[PROVIDED RECORDS — start]

(* ===== verification/CoordConfig.v ===== *)
(** * The coordinator's configuration and startup

    coordinator/config.go, proxy/config.go, redis/config.go, server/tls.go and
    the checks and the dispatch of main.go. Files, certificates, YAML and the
    environment are parameters. *)

From S2P Require Import Prelude Bytes.
From Stdlib Require Strings.String Strings.Ascii.

Definition empty (s : string) : bool := String.eqb s String.EmptyString.

(** ** proxy/config.go *)

Record TLSConfig := MkTLSConfig {
  CAFile : string;
  CertFile : string;
  KeyFile : string;
  ServerNameOverride : string;
  InsecureSkipVerify : bool;
}.

Record KeepAliveConfig := MkKeepAliveConfig {
  ka_Time : Duration;
  ka_Timeout : Duration;
  PermitWithoutStream : bool;
}.

(** [Headers] is the map in iteration order. *)
Record ClientConfig := MkClientConfig {
  Endpoint : string;
  TLS : option TLSConfig;
  Headers : list (string * string);
  Compression : string;
  KeepAlive : option KeepAliveConfig;
}.

Inductive configError :=
| ErrNoEndpoint | ErrNoCertFile | ErrNoKeyFile
| ErrCompression (c : string)
| ErrHeaderEmpty | ErrHeaderReserved (k : string) | ErrHeaderCharacter (k : string)
| ErrKeepAlive
| ErrReadCA | ErrNoPEM | ErrKeyPair | ErrNewClient.

(** The characters a header name may have. *)
Definition header_char (c : Ascii.ascii) : bool :=
  let n := Z.of_N (Ascii.N_of_ascii c) in
  ((97 <=? n) && (n <=? 122)) || ((48 <=? n) && (n <=? 57)) || (n =? 45) || (n =? 95) || (n =? 46).

Fixpoint header_chars (s : string) : bool :=
  match s with
  | String.EmptyString => true
  | String.String c s => header_char c && header_chars s
  end.

Definition validateHeaderKey (k : string) : option configError :=
  if empty k then Some ErrHeaderEmpty
  else if String.prefix "grpc-" k then Some (ErrHeaderReserved k)
  else if header_chars k then None
  else Some (ErrHeaderCharacter k).

Fixpoint validateHeaders (l : list (string * string)) : option configError :=
  match l with
  | [] => None
  | (k, _) :: l => match validateHeaderKey k with Some err => Some err | None => validateHeaders l end
  end.

Definition validateTLS (c : option TLSConfig) : option configError :=
  match c with
  | None => None
  | Some t =>
      if Bool.eqb (empty (CertFile t)) (empty (KeyFile t)) then None
      else if empty (CertFile t) then Some ErrNoCertFile else Some ErrNoKeyFile
  end.

Definition keepAlive_bad (c : option KeepAliveConfig) : bool :=
  match c with
  | None => false
  | Some k => (0 <? ka_Time k) && (0 <? ka_Timeout k) && (ka_Time k <=? ka_Timeout k)
  end.

Definition Validate (c : ClientConfig) : option configError :=
  if empty (Endpoint c) then Some ErrNoEndpoint
  else match validateTLS (TLS c) with
       | Some err => Some err
       | None =>
           if negb (empty (Compression c)) && negb (String.eqb (Compression c) "gzip") then
             Some (ErrCompression (Compression c))
           else match validateHeaders (Headers c) with
                | Some err => Some err
                | None => if keepAlive_bad (KeepAlive c) then Some ErrKeepAlive else None
                end
       end.

(** ** The files of server/tls.go, redis/config.go and config.go *)

Record ServerTLS := MkServerTLS { s_CertFile : string; s_KeyFile : string; ClientCAFile : string }.

Record RedisTLS := MkRedisTLS {
  Enabled : bool; r_InsecureSkipVerify : bool; r_CAFile : string; r_CertFile : string; r_KeyFile : string }.

Record RedisEndpoint := MkRedis {
  Transport : string; r_Endpoint : string; ClientName : string; Username : string; Password : string;
  DB : Z; MaxRetries : Z; DialTimeout : Duration; ReadTimeout : Duration; WriteTimeout : Duration;
  r_TLS : RedisTLS }.

Record SingleConfig := MkSingle { sc_DecidedKeyTTL : Duration }.
Record RedisConfig := MkRedisConfig {
  rc_DecidedKeyTTL : Duration; RedisPrimary : RedisEndpoint; RedisReplicas : list RedisEndpoint }.

Record ModeConfig := MkMode {
  Single : option SingleConfig; Redis_ : option RedisConfig; Proxy : option ClientConfig }.

Record Config := MkConfig {
  GRPCListen : string;
  MetricsListen : string;
  ShutdownTimeout : Duration;
  s_TLS : option ServerTLS;
  Mode : ModeConfig;
}.

(** ** What the host provides

    Certificates ([x509.NewCertPool], [pool.AppendCertsFromPEM],
    [tls.LoadX509KeyPair]), files ([os.ReadFile]), the environment
    ([os.ExpandEnv]) and YAML ([yaml.Unmarshal] into a [Config]). *)
Class Host := {
  Pool : Type;
  Cert : Type;
  empty_pool : Pool;
  ReadFile : string → option bytes;
  AppendCertsFromPEM : bytes → option Pool;
  LoadX509KeyPair : string → string → option Cert;
  ExpandEnv : bytes → bytes;
  Unmarshal : bytes → option Config;
}.

Section credentials.
Context `{Host}.

(** [tls.ClientAuthType], of which [NoClientCert] is the zero value. *)
Inductive clientAuth := NoClientCert | RequireAndVerifyClientCert.

Record tlsCfg := MkTls {
  t_MinVersion12 : bool;
  t_InsecureSkipVerify : bool;
  t_ServerName : string;
  t_RootCAs : option Pool;
  t_Certificates : list Cert;
  t_ClientCAs : option Pool;
  t_ClientAuth : clientAuth;
}.

Inductive credentials := Insecure | NewTLS (c : tlsCfg).

Definition load_pool (file : string) : configError + option Pool :=
  if empty file then inr None
  else match ReadFile file with
       | None => inl ErrReadCA
       | Some pem => match AppendCertsFromPEM pem with
                     | None => inl ErrNoPEM
                     | Some pool => inr (Some pool)
                     end
       end.

Definition transportCredentials (c : ClientConfig) : configError + credentials :=
  match TLS c with
  | None => inr Insecure
  | Some t =>
      match load_pool (CAFile t) with
      | inl err => inl err
      | inr pool =>
          if empty (CertFile t) then
            inr (NewTLS (MkTls true (InsecureSkipVerify t) (ServerNameOverride t) pool [] None NoClientCert))
          else match LoadX509KeyPair (CertFile t) (KeyFile t) with
               | None => inl ErrKeyPair
               | Some cert =>
                   inr (NewTLS (MkTls true (InsecureSkipVerify t) (ServerNameOverride t) pool [cert] None NoClientCert))
               end
      end
  end.

Inductive dialOption :=
| WithTransportCredentials (c : credentials)
| UseGzip
| WithKeepaliveParams (k : KeepAliveConfig).

Definition dialOptions (c : ClientConfig) : configError + list dialOption :=
  match transportCredentials c with
  | inl err => inl err
  | inr creds =>
      inr (WithTransportCredentials creds :: (if String.eqb (Compression c) "gzip" then [UseGzip] else [])
           ++ match KeepAlive c with Some k => [WithKeepaliveParams k] | None => [] end)
  end.

(** [New] of proxy/pubsub.go up to the client it makes; [connects] is whether
    [grpc.NewClient] succeeds for the endpoint and the options. *)
Definition proxy_New (connects : bool) (c : ClientConfig) : configError + list dialOption :=
  match Validate c with
  | Some err => inl err
  | None =>
      match dialOptions c with
      | inl err => inl err
      | inr opts => if connects then inr opts else inl ErrNewClient
      end
  end.

(** [headersToMD]: the metadata of the streams. [md.Set] makes the key lower case
    and replaces what was there; the keys of a configuration that passes
    [Validate] are ASCII. *)
Definition lower_char (c : Ascii.ascii) : Ascii.ascii :=
  let n := Ascii.nat_of_ascii c in
  if (65 <=? n)%nat && (n <=? 90)%nat then Ascii.ascii_of_nat (n + 32) else c.

Fixpoint to_lower (s : string) : string :=
  match s with
  | String.EmptyString => String.EmptyString
  | String.String c s => String.String (lower_char c) (to_lower s)
  end.

Definition headersToMD (h : list (string * string)) : option (gmap string (list string)) :=
  match h with
  | [] => None
  | _ => Some (foldl (λ md kv, <[to_lower kv.1 := [kv.2]]> md) ∅ h)
  end.

(** ** server/tls.go *)

(** [None] for no credentials: plain gRPC. *)
Definition Credentials (c : option ServerTLS) : configError + option credentials :=
  match c with
  | None => inr None
  | Some t =>
      if empty (s_CertFile t) then inl ErrNoCertFile
      else if empty (s_KeyFile t) then inl ErrNoKeyFile
      else match LoadX509KeyPair (s_CertFile t) (s_KeyFile t) with
           | None => inl ErrKeyPair
           | Some cert =>
               match load_pool (ClientCAFile t) with
               | inl err => inl err
               | inr pool =>
                   let auth := if empty (ClientCAFile t) then NoClientCert else RequireAndVerifyClientCert in
                   inr (Some (NewTLS (MkTls true false String.EmptyString None [cert] pool auth)))
               end
           end
  end.

(** ** redis/config.go *)

(** [redis.Options]: the settings as they are, and a TLS configuration. *)
Record redisOptions := MkOptions { o_settings : RedisEndpoint; o_TLS : option tlsCfg }.

(** A CA file without certificates is not an error here: [AppendCertsFromPEM]'s
    result is ignored; the pool is then [empty_pool]. *)
Definition options (c : RedisEndpoint) : configError + redisOptions :=
  let t := r_TLS c in
  if Enabled t then
    match (if empty (r_CAFile t) then inr None
           else match ReadFile (r_CAFile t) with
                | None => inl ErrReadCA
                | Some pem => inr (Some (default empty_pool (AppendCertsFromPEM pem)))
                end) with
    | inl err => inl err
    | inr pool =>
        if empty (r_CertFile t) && empty (r_KeyFile t) then
          inr (MkOptions c (Some (MkTls false (r_InsecureSkipVerify t) String.EmptyString pool [] None NoClientCert)))
        else match LoadX509KeyPair (r_CertFile t) (r_KeyFile t) with
             | None => inl ErrKeyPair
             | Some cert =>
                 inr (MkOptions c (Some (MkTls false (r_InsecureSkipVerify t) String.EmptyString pool [cert] None NoClientCert)))
             end
    end
  else inr (MkOptions c None).

(** ** config.go *)

Inductive mode := MSingle (c : SingleConfig) | MRedis (c : RedisConfig) | MProxy (c : ClientConfig).

(** [active]: the error has the number of modes configured. *)
Definition active (m : ModeConfig) : Z + mode :=
  let '(n, r) := match Single m with Some c => (1, Some (MSingle c)) | None => (0, None) end in
  let '(n, r) := match Redis_ m with Some c => (n + 1, Some (MRedis c)) | None => (n, r) end in
  let '(n, r) := match Proxy m with Some c => (n + 1, Some (MProxy c)) | None => (n, r) end in
  match r with
  | Some r => if n =? 1 then inr r else inl n
  | None => inl n
  end.

Inductive fatalError :=
| FatalRead | FatalYAML | FatalProxyConfig (err : configError)
| FatalListen | FatalMode (n : Z) | FatalTTL | FatalRedisEndpoint | FatalRedis (err : configError)
| FatalProxy (err : configError) | FatalTLS (err : configError).

Definition loadConfig (path : string) : fatalError + Config :=
  match ReadFile path with
  | None => inl FatalRead
  | Some data =>
      match Unmarshal (ExpandEnv data) with
      | None => inl FatalYAML
      | Some cfg =>
          match Proxy (Mode cfg) with
          | Some p => match Validate p with Some err => inl (FatalProxyConfig err) | None => inr cfg end
          | None => inr cfg
          end
      end
  end.

(** ** main.go, up to [srv.Start]: the backend it makes *)
Inductive backend :=
| BMemory (ttl : Duration)
| BRedis (write : redisOptions) (read : option redisOptions) (ttl : Duration)
| BProxy (opts : list dialOption).

(** [New] of memory/pubsub.go: a cache, and no goroutine. *)
Definition memory_New (ttl : Duration) : backend := BMemory ttl.

(** [New] of redis/pubsub.go; a client for reading is made for a replica only. *)
Definition redis_New (writeCfg : RedisEndpoint) (readCfg : option RedisEndpoint) (ttl : Duration) : configError + backend :=
  match options writeCfg with
  | inl err => inl err
  | inr write =>
      match readCfg with
      | None => inr (BRedis write None ttl)
      | Some replica =>
          match options replica with
          | inl err => inl err
          | inr read => inr (BRedis write (Some read) ttl)
          end
      end
  end.

(** The replica to read from: none if none is configured. [rand.Intn] of their
    number is [pick], modulo that number. *)
Definition replica (pick : nat) (c : RedisConfig) : option RedisEndpoint :=
  RedisReplicas c !! (pick mod length (RedisReplicas c))%nat.

Definition make_backend (pick : nat) (connects : bool) (m : mode) : fatalError + backend :=
  match m with
  | MSingle c => if sc_DecidedKeyTTL c =? 0 then inl FatalTTL else inr (memory_New (sc_DecidedKeyTTL c))
  | MRedis c =>
      if rc_DecidedKeyTTL c =? 0 then inl FatalTTL
      else if empty (r_Endpoint (RedisPrimary c)) then inl FatalRedisEndpoint
      else match redis_New (RedisPrimary c) (replica pick c) (rc_DecidedKeyTTL c) with
           | inl err => inl (FatalRedis err)
           | inr b => inr b
           end
  | MProxy c => match proxy_New connects c with inl err => inl (FatalProxy err) | inr opts => inr (BProxy opts) end
  end.

Definition startup (path : string) (pick : nat) (connects : bool) : fatalError + (backend * option credentials) :=
  match loadConfig path with
  | inl err => inl err
  | inr cfg =>
      if empty (GRPCListen cfg) then inl FatalListen
      else match active (Mode cfg) with
           | inl n => inl (FatalMode n)
           | inr m =>
               match make_backend pick connects m with
               | inl err => inl err
               | inr b => match Credentials (s_TLS cfg) with
                          | inl err => inl (FatalTLS err)
                          | inr creds => inr (b, creds)
                          end
               end
           end
  end.
End credentials.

[PROVIDED RECORDS — finish]

**EXERCISE DIRECTIONS:** In the listing above, find the line with "s_TLS : option ServerTLS;" and the line with "[tls.LoadX509KeyPair]), files ([os.ReadFile]), the", then reproduce both and every line between them exactly.

**OUTPUT OF THE TASK:**
  s_TLS : option ServerTLS;
  Mode : ModeConfig;
}.

(** ** What the host provides

    Certificates ([x509.NewCertPool], [pool.AppendCertsFromPEM],
    [tls.LoadX509KeyPair]), files ([os.ReadFile]), the environment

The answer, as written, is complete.